Turing SM is partitioned into four processing blocks each with 16 FP32 Cores, 16 INT32 Cores, two Tensor Cores, one warp scheduler, and one dispatch unit.

Each block includes a new L0 instruction cache and a 64 KB register file. The four processing blocks share a combined 96 KB L1 data cache/shared memory.

Figure 5 shows that the mix of integer pipe versus floating point instructions varies, but across several modern applications, we typically see about 36 additional integer pipe instructions for every 100 floating point instructions. Moving these instructions to a separate pipe translates to an effective 36% additional throughput possible for floating point.

Turing’s SM also introduces a new unified architecture for shared memory, L1, and texture caching.
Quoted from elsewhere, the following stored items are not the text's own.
(** X7.  After socket_close the record lives on without a slot, and every
    later operation sees that and returns at once: the socket is still a
    socket, its state reads NOT_CONNECTED, it has no addresses and no
    flags, it cannot listen or accept, and none of these calls changes
    anything. *)
Theorem closed_socket_reads_as_unconnected w id r fuel timeoutms :
  record_of id w = Some r -> 0 < ref r < 2 ^ 31 ->
  (0 <= base r -> is_Some (_socket_base w !! Z.to_nat (base r))) ->
  exists w',
    socket_close id w = Done tt w' /\
    socket_is_socket id w' = Done true w' /\
    socket_state id w' = Done SOCKETSTATE_NOTCONNECTED w' /\
    socket_address_local id w' = Done None w' /\
    socket_address_remote id w' = Done None w' /\
    socket_blocking id w' = Done false w' /\
    socket_reuse_address id w' = Done false w' /\
    socket_reuse_port id w' = Done false w' /\
    tcp_socket_listen id w' = Done false w' /\
    tcp_socket_accept fuel id timeoutms w' = Done 0 w'.
Proof.
  intros Hr Href Hslot.
  destruct (record_of_inv _ _ _ Hr) as (m & p & Hm & Hid & Hp).
  destruct (socket_close_done w m id p r Hm Hid Hp Href Hslot) as (w' & E & Hm' & Hp').
  pose proof (closed_record_base_neg r) as Hneg.
  assert (Href' : 0 < ref (closed_record r) < 2 ^ 31) by (rewrite closed_record_ref; exact Href).
  exists w'. split; [exact E|].
  split; [eapply socket_is_socket_registered; eassumption|].
  split; [eapply socket_state_noslot; eassumption|].
  split; [eapply (socket_address_local_done w' m id p (closed_record r)); eassumption|].
  split; [eapply (socket_address_remote_done w' m id p (closed_record r)); eassumption|].
  split; [eapply socket_flag_getter_noslot; eassumption|].
  split; [eapply socket_flag_getter_noslot; eassumption|].
  split; [eapply socket_flag_getter_noslot; eassumption|].
  split; [eapply tcp_socket_listen_noslot; eassumption|].
  eapply tcp_socket_accept_noslot; eassumption.
Qed.

End Closed.
Section LastReference.
Context {cfg : Config} {krn : Kernel}.

Lemma closed_record_stream r : stream (closed_record r) = stream r.
Proof. unfold closed_record. destruct (0 <=? base r); reflexivity. Qed.

Lemma closed_record_sock_id r : sock_id (closed_record r) = sock_id r.
Proof. unfold closed_record. destruct (0 <=? base r); reflexivity. Qed.

(** _socket_deallocate on a record without a stream: the id leaves the
    registry, the slot and the descriptor are given back as by
    _socket_close, and the record leaves the heap. *)
Lemma _socket_deallocate_effect w m p r :
  _socket_map w = Some m -> heap w !! p = Some r -> stream r = None ->
  (0 <= base r -> is_Some (_socket_base w !! Z.to_nat (base r))) ->
  exists w',
    _socket_deallocate p w = Done tt w' /\
    _socket_map w' = Some {| om_size := om_size m; om_next := om_next m;
                             om_entries := delete (sock_id r) (om_entries m) |} /\
    heap w' = delete p (heap w) /\
    streams w' = streams w /\
    (base r < 0 -> _socket_base w' = _socket_base w /\ trace w' = trace w) /\
    (forall sb, 0 <= base r -> _socket_base w !! Z.to_nat (base r) = Some sb ->
       _socket_base w' = <[Z.to_nat (base r) := released_slot sb]> (_socket_base w) /\
       trace w' = close_calls (fd sb) ++ trace w).
Proof.
  intros Hm Hp Hst Hslot.
  unfold _socket_deallocate, _socket_deallocate_gen.
  mstep ltac:(apply load_done; exact Hp).
  mstep ltac:(unfold objectmap_free; munfold; rewrite Hm; reflexivity).
  assert (Hs' : stream (closed_record r) = None) by (rewrite closed_record_stream; exact Hst).
  destruct (Z_lt_le_dec (base r) 0) as [Hneg|Hpos].
  - mstep ltac:(eapply _socket_close_noslot; [wsimpl; exact Hp | exact Hneg]).
    mstep ltac:(apply load_done; apply lookup_insert_eq).
    rewrite Hs'.
    mstep ltac:(apply assert_done; reflexivity).
    unfold stream_deallocate_gen. mstep ltac:(reflexivity).
    eexists. split; [reflexivity|]. wsimpl.
    split; [reflexivity|]. split; [apply delete_insert_eq|]. split; [reflexivity|].
    split; [intros _; split; reflexivity | intros sb Hb; lia].
  - destruct (Hslot Hpos) as [sb Hsb].
    mstep ltac:(eapply _socket_close_slot; [wsimpl; exact Hp | exact Hpos | wsimpl; exact Hsb]).
    mstep ltac:(apply load_done; apply lookup_insert_eq).
    rewrite Hs'.
    mstep ltac:(apply assert_done; reflexivity).
    unfold stream_deallocate_gen. mstep ltac:(reflexivity).
    eexists. split; [reflexivity|]. wsimpl.
    split; [reflexivity|]. split; [apply delete_insert_eq|]. split; [reflexivity|].
    split; [intros Hb; lia|].
    intros sb' _ Hsb'. rewrite Hsb in Hsb'. injection Hsb' as <-. split; reflexivity.
Qed.

(** X8.  Giving back the last reference of a socket without a stream frees
    it: the id no longer resolves, the record is gone from the heap, its
    slot is released and its descriptor shut down and closed; and
    socket_is_socket says so. *)
Theorem socket_destroy_last_reference w m id p r :
  _socket_map w = Some m -> om_entries m !! id = Some p -> heap w !! p = Some r ->
  sock_id r = id -> ref r = 1 -> stream r = None ->
  (0 <= base r -> is_Some (_socket_base w !! Z.to_nat (base r))) ->
  exists w',
    socket_destroy id w = Done tt w' /\
    record_of id w' = None /\ heap w' !! p = None /\
    (base r < 0 -> _socket_base w' = _socket_base w /\ trace w' = trace w) /\
    (forall sb, 0 <= base r -> _socket_base w !! Z.to_nat (base r) = Some sb ->
       _socket_base w' !! Z.to_nat (base r) = Some (released_slot sb) /\
       trace w' = close_calls (fd sb) ++ trace w) /\
    socket_is_socket id w' = Done false w'.
Proof.
  intros Hm Hid Hp Hsid Href Hst Hslot.
  set (r1 := sock_with_ref (s32 (ref r - 1)) r).
  set (w1 := world_with_heap (<[p := r1]> (heap w)) w).
  destruct (_socket_deallocate_effect w1 m p r1) as (w' & E & Hm' & Hh' & _ & Hno & Hyes).
  { exact Hm. } { apply lookup_insert_eq. } { exact Hst. } { exact Hslot. }
  assert (Hent : om_entries {| om_size := om_size m; om_next := om_next m;
                               om_entries := delete (sock_id r1) (om_entries m) |} !! id = None).
  { cbn [om_entries]. change (sock_id r1) with (sock_id r). rewrite Hsid.
    apply lookup_delete_eq. }
  exists w'. split.
  { unfold socket_destroy, socket_destroy_gen.
    mstep ltac:(unfold objectmap_lookup; munfold; rewrite Hm; reflexivity).
    rewrite Hid.
    mstep ltac:(unfold atomic_decr32; mstep ltac:(apply load_done; exact Hp);
                mstep ltac:(eapply store_done; exact Hp); reflexivity).
    assert (C : (s32 (ref r - 1) =? 0) = true) by (rewrite Href; reflexivity).
    rewrite C. unfold when. exact E. }
  split. { unfold record_of. rewrite Hm'. cbn [mbind option_bind]. rewrite Hent. reflexivity. }
  split. { rewrite Hh'. apply lookup_delete_eq. }
  split. { exact Hno. }
  split.
  { intros sb Hb Hsb. destruct (Hyes sb Hb Hsb) as [Eb Et].
    split; [|exact Et]. rewrite Eb.
    apply list_lookup_insert_eq. eapply lookup_lt_Some. exact Hsb. }
  unfold socket_is_socket.
  mstep ltac:(eapply _socket_lookup_none; [exact Hm' | exact Hent]).
  mstep ltac:(eapply socket_destroy_none; [exact Hm' | exact Hent]).
  reflexivity.
Qed.

End LastReference.
Section Create.
Context {cfg : Config} {krn : Kernel}.

(** X9.  tcp_socket_create on a registry that is absent (before
    _socket_initialize, after _socket_shutdown) or full returns 0 and
    allocates nothing. *)
Theorem tcp_socket_create_refused w :
  (_socket_map w = None \/
   exists m, _socket_map w = Some m /\ om_size m <= Z.of_nat (size (om_entries m))) ->
  tcp_socket_create w = Done 0 w.
Proof.
  intros [Hm|(m & Hm & Hfull)];
    unfold tcp_socket_create, _tcp_socket_allocate, _socket_allocate.
  - rewrite !bind_assoc.
    mstep ltac:(unfold gets; rewrite Hm; reflexivity).
    rewrite bool_decide_eq_false_2 by (intros [? ?]; discriminate).
    mstep ltac:(reflexivity). reflexivity.
  - rewrite !bind_assoc.
    mstep ltac:(unfold gets; rewrite Hm; reflexivity).
    rewrite bool_decide_eq_true_2 by (eexists; reflexivity).
    assert (C : (om_size m <=? Z.of_nat (size (om_entries m))) = true) by lia.
    mstep ltac:(unfold objectmap_reserve; mstep ltac:(apply the_map_done; exact Hm);
                rewrite C; reflexivity).
    reflexivity.
Qed.

(** X10.  tcp_socket_create on a registry with room hands out the next id
    and registers a fresh record under it: one reference, no slot, no
    addresses, no stream, empty rings, the TCP hooks installed.  Nothing
    else is touched: the other ids and records, the slot table and the
    kernel. *)
Theorem tcp_socket_create_fresh w m :
  _socket_map w = Some m -> Z.of_nat (size (om_entries m)) < om_size m ->
  om_next m <> 0 ->
  exists w' r,
    tcp_socket_create w = Done (om_next m) w' /\
    record_of (om_next m) w' = Some r /\
    sock_id r = om_next m /\ ref r = 1 /\ base r = -1 /\
    address_local r = None /\ address_remote r = None /\ stream r = None /\
    offset_read_in r = 0 /\ offset_write_in r = 0 /\ offset_write_out r = 0 /\
    bytes_read r = 0 /\ bytes_written r = 0 /\
    open_fn r = true /\ connect_fn r = true /\ read_fn r = true /\ write_fn r = true /\
    (forall id, id <> om_next m ->
       (_socket_map w' ≫= fun m' => om_entries m' !! id) = om_entries m !! id) /\
    (forall p, p <> next_ptr w -> heap w' !! p = heap w !! p) /\
    _socket_base w' = _socket_base w /\ trace w' = trace w.
Proof.
  intros Hm Hroom Hnext.
  assert (C : (om_size m <=? Z.of_nat (size (om_entries m))) = false) by lia.
  apply Z.eqb_neq in Hnext.
  eexists _, _. split.
  { unfold tcp_socket_create, _tcp_socket_allocate, _socket_allocate.
    rewrite !bind_assoc.
    mstep ltac:(unfold gets; rewrite Hm; reflexivity).
    rewrite bool_decide_eq_true_2 by (eexists; reflexivity).
    mstep ltac:(unfold objectmap_reserve; mstep ltac:(apply the_map_done; exact Hm);
                rewrite C; mstep ltac:(reflexivity); reflexivity).
    rewrite Hnext.
    mstep ltac:(reflexivity).
    mstep ltac:(eapply update_done; apply lookup_insert_eq).
    mstep ltac:(unfold objectmap_set; mstep ltac:(apply the_map_done; reflexivity);
                reflexivity).
    mstep ltac:(reflexivity).
    mstep ltac:(eapply update_done; apply lookup_insert_eq).
    mstep ltac:(reflexivity).
    mstep ltac:(apply load_done; apply lookup_insert_eq).
    reflexivity. }
  wsimpl. rewrite !insert_insert_eq.
  split.
  { unfold record_of. wsimpl. cbn [mbind option_bind om_entries].
    rewrite lookup_insert_eq. cbn [mbind option_bind]. apply lookup_insert_eq. }
  repeat (split; [reflexivity|]).
  split. { intros id Hne. cbn [mbind option_bind om_entries]. apply lookup_insert_ne. congruence. }
  split. { intros p Hne. apply lookup_insert_ne. congruence. }
  split; reflexivity.
Qed.

End Create.

Section Stream.
Context {cfg : Config} {krn : Kernel}.

Lemma socket_stream_first w m id p r :
  _socket_map w = Some m -> om_entries m !! id = Some p -> heap w !! p = Some r ->
  stream r = None -> stream_initialize_fn r = false ->
  socket_stream id w
  = Done (Some (next_ptr w))
      (world_with_heap
         (<[p := sock_with_stream (Some (next_ptr w)) (sock_with_ref (s32 (ref r + 1)) r)]> (heap w))
         (world_with_next_ptr (next_ptr w + 1)
            (world_with_streams
               (<[next_ptr w := {| stream_type_socket := true; stream_sequential := true;
                                   stream_vtable := true; stream_socket := id |}]> (streams w))
               w))).
Proof.
  intros Hm Hid Hp Hst Hinit.
  unfold socket_stream. run_lookup Hm Hid Hp.
  mstep ltac:(apply load_done; apply lookup_insert_eq).
  cbn [stream sock_with_ref stream_initialize_fn]. rewrite Hst, Hinit.
  mstep ltac:(reflexivity).
  mstep ltac:(eapply update_done; apply lookup_insert_eq).
  mstep ltac:(reflexivity).
  wsimpl. rewrite insert_insert_eq. reflexivity.
Qed.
This unified design allows the L1 cache to leverage resources, increasing its hit bandwidth by 2x per TPC compared to Pascal, and allows it to be reconfigured to grow larger when shared memory allocations are not using all the shared memory capacity.

Combining the L1 data cache with the shared memory reduces latency and provides higher bandwidth than the L1 cache implementation used previously in Pascal GPUs.

2) tensor core

Turing GPUs include a new version of the Tensor Core design that has been enhanced for inferencing. Turing Tensor Cores add new INT8 and INT4 precision modes for inferencing workloads that can tolerate quantization and don’t require FP16 precision.

A TU102 GPU contains 576 Tensor Cores: eight per SM and two per each processing block within an SM. Each Tensor Core can perform up to 64 floating point fused multiply-add (FMA) operations per clock using FP16 inputs. Eight Tensor Cores in an SM perform a total of 512 FP16 multiply and accumulate operations per clock, or 1024 total FP operations per clock. The new INT8 precision mode works at double this rate, or 2048 integer operations per clock.

3) memory architecture

Turing improves main memory, cache memory, and compression architectures to increase memory bandwidth and reduce access latency.

NVIDIA GPUs utilize several lossless memory compression techniques to reduce memory bandwidth demands as data is written out to frame buffer memory.